Start of Records to use

(** [TimeClip] on an integral number. *)
Definition time_clip (n : Z) : option Z :=
  if bool_decide (Z.abs n ≤ 8640000000000000) then Some n else None.

Definition ms_per_day : Z := 1000 * 60 * 60 * 24.

(** [Math.ceil(ms / ms_per_day)] for an integral [ms]. *)
Definition ceil_days (ms : Z) : Z := - ((- ms) `div` ms_per_day).

(** [Date.prototype.toISOString] of a valid time value: the civil date of
    the day number, then the time of day, in UTC. *)
Definition pad (width : nat) (n : Z) : string :=
  let digits := pretty n in
  String.concat "" (replicate (width - String.length digits) "0") +:+ digits.

Definition civil_from_days (day : Z) : Z * Z * Z :=
  let z := day + 719468 in
  let era := z `div` 146097 in
  let doe := z - era * 146097 in
  let yoe := (doe - doe `div` 1460 + doe `div` 36524 - doe `div` 146096) `div` 365 in
  let doy := doe - (365 * yoe + yoe `div` 4 - yoe `div` 100) in
  let mp := (5 * doy + 2) `div` 153 in
  let d := doy - (153 * mp + 2) `div` 5 + 1 in
  let m := if bool_decide (mp < 10) then mp + 3 else mp - 9 in
  let y := yoe + era * 400 + (if bool_decide (m ≤ 2) then 1 else 0) in
  (y, m, d).

Definition toISOString (t : Z) : string :=
  let '(y, m, d) := civil_from_days (t `div` ms_per_day) in
  let ms := t `mod` ms_per_day in
  let year :=
    if bool_decide (0 ≤ y ≤ 9999) then pad 4 y
    else (if bool_decide (y < 0) then "-" else "+") +:+ pad 6 (Z.abs y) in
  year +:+ "-" +:+ pad 2 m +:+ "-" +:+ pad 2 d +:+ "T" +:+
  pad 2 (ms `div` 3600000) +:+ ":" +:+ pad 2 ((ms `div` 60000) `mod` 60) +:+ ":" +:+
  pad 2 ((ms `div` 1000) `mod` 60) +:+ "." +:+ pad 3 (ms `mod` 1000) +:+ "Z".

(** ** The result of a tool call *)

Record TextContent : Type := { type : string; text : string }.
Record CallToolResult : Type := { content : list TextContent }.

Definition text_result (t : string) : CallToolResult :=
  {| content := [ {| type := "text"; text := t |} ] |}.

(** The text of a result's only content item. *)
Definition result_text (r : CallToolResult) : string :=
  match content r with
  | c :: _ => text c
  | [] => ""
  end.

(** ** The tool registry *)

(** One entry of [properties] in an input schema. *)
Record PropertySchema : Type := {
  p_type : string;
  p_enum : option (list string);
  p_items : option string;
  p_default : option string;
  p_description : string
}.

Record InputSchema : Type := {
  s_type : string;
  properties : list (string * PropertySchema);
  required : list string
}.

Record Tool : Type := {
  name : string;
  description : string;
  inputSchema : InputSchema
}.

Definition string_property (d : string) : PropertySchema :=
  {| p_type := "string"; p_enum := None; p_items := None; p_default := None;
     p_description := d |}.

Definition enum_property (values : list string) (d : string) : PropertySchema :=
  {| p_type := "string"; p_enum := Some values; p_items := None; p_default := None;
     p_description := d |}.

(** The answer to [ListToolsRequestSchema]: [tools], in the order written. *)
Definition listTools : list Tool :=
  [ {| name := "analyze_legal_case";
       description := "Analyze Case 1FDV-23-0001009 for judicial bias and civil rights violations";
       inputSchema :=
         {| s_type := "object";
            properties :=
              [ ("case_id",
                  {| p_type := "string"; p_enum := None; p_items := None;
                     p_default := Some "1FDV-23-0001009";
                     p_description := "Federal case identifier" |});
                ("analysis_type",
                  enum_property
                    [ "bias_detection"; "timeline_analysis"; "precedent_research";
                      "civil_rights_review" ]
                    "Type of legal analysis to perform");
                ("focus_area",
                  enum_property
                    [ "child_welfare"; "parental_rights"; "due_process"; "judicial_conduct" ]
                    "Specific area to focus analysis on") ];
            required := [ "analysis_type" ] |} |};
    {| name := "track_evidence";
       description := "Track and organize evidence for Case 1FDV-23-0001009";
       inputSchema :=
         {| s_type := "object";
            properties :=
              [ ("evidence_type",
                  enum_property
                    [ "document"; "audio_recording"; "photo"; "witness_statement";
                      "court_transcript" ]
                    "Type of evidence to track");
                ("description", string_property "Description of the evidence");
                ("date_collected",
                  string_property "Date evidence was collected (ISO format)");
                ("relevance",
                  enum_property [ "critical"; "high"; "medium"; "low" ]
                    "Relevance level to the case") ];
            required := [ "evidence_type"; "description" ] |} |};
    {| name := "monitor_deadlines";
       description := "Monitor court deadlines and important dates for Case 1FDV-23-0001009";
       inputSchema :=
         {| s_type := "object";
            properties :=
              [ ("deadline_type",
                  enum_property
                    [ "filing_deadline"; "hearing_date"; "discovery_deadline";
                      "appeal_deadline" ]
                    "Type of legal deadline");
                ("date", string_property "Deadline date (ISO format)");
                ("description", string_property "Description of what is due");
                ("priority",
                  enum_property [ "critical"; "high"; "normal" ]
                    "Priority level of the deadline") ];
            required := [ "deadline_type"; "date"; "description" ] |} |};
    {| name := "document_judicial_bias";
       description := "Document instances of judicial bias in Case 1FDV-23-0001009";
       inputSchema :=
         {| s_type := "object";
            properties :=
              [ ("incident_date", string_property "Date of bias incident (ISO format)");
                ("bias_type",
                  enum_property
                    [ "gender_bias"; "procedural_bias"; "evidence_suppression";
                      "due_process_violation" ]
                    "Type of bias observed");
                ("description",
                  string_property "Detailed description of the bias incident");
                ("impact",
                  enum_property [ "severe"; "moderate"; "minor" ]
                    "Impact on case and child welfare");
                ("witnesses",
                  {| p_type := "array"; p_enum := None; p_items := Some "string";
                     p_default := None;
                     p_description := "Names of witnesses to the bias" |}) ];
            required := [ "incident_date"; "bias_type"; "description" ] |} |};
    {| name := "child_welfare_assessment";
       description := "Assess Kekoa's welfare and document concerns";
       inputSchema :=
         {| s_type := "object";
            properties :=
              [ ("assessment_date", string_property "Date of welfare assessment");
                ("concern_type",
                  enum_property
                    [ "neglect"; "emotional_harm"; "educational_disruption";
                      "medical_neglect" ]
                    "Type of welfare concern");
                ("severity",
                  enum_property [ "critical"; "high"; "moderate"; "minor" ]
                    "Severity of the concern");
                ("evidence", string_property "Evidence supporting the welfare concern");
                ("recommended_action",
                  string_property "Recommended action to address the concern") ];
            required := [ "assessment_date"; "concern_type"; "severity" ] |} |} ].
(** * px4tools.ulog: root selection, Allan-deviation windows, topic store and merge

    Shallow embedding of [src/px4tools/ulog.py]:
    - [_smallest_positive_real_root] and the three chained root searches of
      [plot_allan_std_dev];
    - the in-place reindexing done by [plot_allan_std_dev] and
      [plot_autocorrelation] on the series they receive;
    - [PX4MessageDict.__init__] and [PX4MessageDict.concat];
    - the naming of topics and columns in [read_ulog], and
      [cached_log_processing];
    - [noise_analysis_sensor], [series_quat2euler], [compute_data] and
      [estimator_analysis].

    float64 values are IEEE-754 binary64 numbers, represented by the
    Standard Library's [spec_float] (sign, mantissa, exponent) with its
    comparison and arithmetic at precision 53 and exponent bound 1024. *)

From Stdlib Require Import ZArith List Bool String Ascii Lia SpecFloat.
From Stdlib Require Import Permutation.
Import ListNotations.
Local Open Scope Z_scope.

(** ** float64 *)

Module F64.

Definition float64 := spec_float.

Definition prec : Z := 53.
Definition emax : Z := 1024.

Definition nan : float64 := S754_nan.
Definition zero : float64 := S754_zero false.

(** Conversion of an integer (a Python [int] or an int64) to float64,
    rounding to nearest even. *)
Definition of_Z (z : Z) : float64 := binary_normalize prec emax z 0 false.

Definition lt (x y : float64) : bool := SFltb x y.
Definition gt (x y : float64) : bool := SFltb y x.
Definition le (x y : float64) : bool := SFleb x y.
Definition eq (x y : float64) : bool := SFeqb x y.

Definition mul (x y : float64) : float64 := SFmul prec emax x y.
Definition add (x y : float64) : float64 := SFadd prec emax x y.
Definition sub (x y : float64) : float64 := SFsub prec emax x y.
Definition div (x y : float64) : float64 := SFdiv prec emax x y.
Definition sqrt (x : float64) : float64 := SFsqrt prec emax x.

(** [np.isnan], [np.isfinite] *)
Definition isnan (x : float64) : bool :=
  match x with S754_nan => true | _ => false end.

Definition isfinite (x : float64) : bool :=
  match x with
  | S754_zero _ | S754_finite _ _ _ => true
  | S754_infinity _ | S754_nan => false
  end.

(** Truncation toward zero, as done by a cast of a finite float64 to
    int64. *)
Definition trunc (x : float64) : option Z :=
  match x with
  | S754_zero _ => Some 0
  | S754_finite s m e =>
      let a := match e with
               | Zneg p => Z.shiftr (Zpos m) (Zpos p)
               | _ => Z.shiftl (Zpos m) e
               end in
      Some (if s then - a else a)
  | _ => None
  end.

(** Smallest integer not below a finite float64 ([np.ceil] then cast). *)
Definition ceil (x : float64) : option Z :=
  match x with
  | S754_zero _ => Some 0
  | S754_finite s m e =>
      match e with
      | Zneg p =>
          let q := Z.shiftr (Zpos m) (Zpos p) in
          let exact := Z.eqb (Z.shiftl q (Zpos p)) (Zpos m) in
          Some (if s then - q else if exact then q else q + 1)
      | _ => let a := Z.shiftl (Zpos m) e in Some (if s then - a else a)
      end
  | _ => None
  end.
Lemma batched_iterable_positive size :
  (0 < size <= maxsize)%Z ->
  forall fuel it,
    (length it < fuel)%nat ->
    exists batches,
      Batch.batched_iterable maxsize fuel it size = Ret batches
      /\ concat batches = it
      /\ Forall (fun b => b <> [] /\ (Z.of_nat (length b) <= size)%Z) batches
      /\ (forall i b, (S i < length batches)%nat -> batches !! i = Some b ->
            Z.of_nat (length b) = size)
      /\ (it = [] -> batches = []).
Proof.
  intros Hs. induction fuel as [|fuel IH]; intros it Hfuel; [lia|].
  cbn [Batch.batched_iterable]. rewrite batched_next_positive by exact Hs.
  destruct it as [|x it].
  - exists []. repeat split; try constructor.
    intros i b Hi. cbn in Hi. lia.
  - set (n := Z.to_nat size). assert (Hn : (1 <= n)%nat) by (unfold n; lia).
    destruct (IH (drop n (x :: it))) as (rest & Hrest & Hcat & Hall & Hfull & Hnil).
    { rewrite length_drop. cbn [length] in *. lia. }
    rewrite Hrest. exists (take n (x :: it) :: rest).
    split; [reflexivity|]. split; [|split; [|split]].
    + cbn [concat]. rewrite Hcat. apply take_drop.
    + constructor; [|exact Hall]. split.
      * destruct n; [lia|]. discriminate.
      * rewrite length_take. unfold n. lia.
    + intros [|i] b Hi Hb; cbn in Hi, Hb.
      * injection Hb as <-. rewrite length_take.
        destruct (decide (length (x :: it) <= n)%nat) as [Hle|Hgt].
        -- rewrite Hnil in Hi; [cbn in Hi; lia|].
           apply drop_ge. exact Hle.
        -- unfold n in *. lia.
      * apply (Hfull i b); [lia|exact Hb].
    + discriminate.
Qed.
End BatchFacts.

(** C8, as stated, fails: with size 0 nothing fails, the generator ends at
    once without a batch; and with the positive size [2^63], on a 64-bit
    build, no batch is yielded: the first [next] raises the [ValueError]
    of [islice]. *)
Lemma C8_counterexample :
  ~ (exists e, Batch.batched_next maxsize64 0 [1; 2; 3]%Z = Err e)
  /\ Batch.batched_iterable maxsize64 1 [1; 2; 3]%Z 0 = Ret []
  /\ exists e,
       Batch.batched_iterable maxsize64 1 [1; 2; 3]%Z (2 ^ 63) = Raise e
       /\ exn_type e = "ValueError".
Proof.
  split; [|split; [reflexivity|]].
  - intros [e He]. discriminate.
  - eexists. split; [vm_compute; reflexivity|reflexivity].
Qed.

End of Records to use

> [Task requirements] Within the listing above, extract exactly the lines from the line with "Definition mul (x" to the line with "Definition div (x", the two named lines included, and no others.

> [Result of this task]
Definition mul (x y : float64) : float64 := SFmul prec emax x y.
Definition add (x y : float64) : float64 := SFadd prec emax x y.
Definition sub (x y : float64) : float64 := SFsub prec emax x y.
Definition div (x y : float64) : float64 := SFdiv prec emax x y.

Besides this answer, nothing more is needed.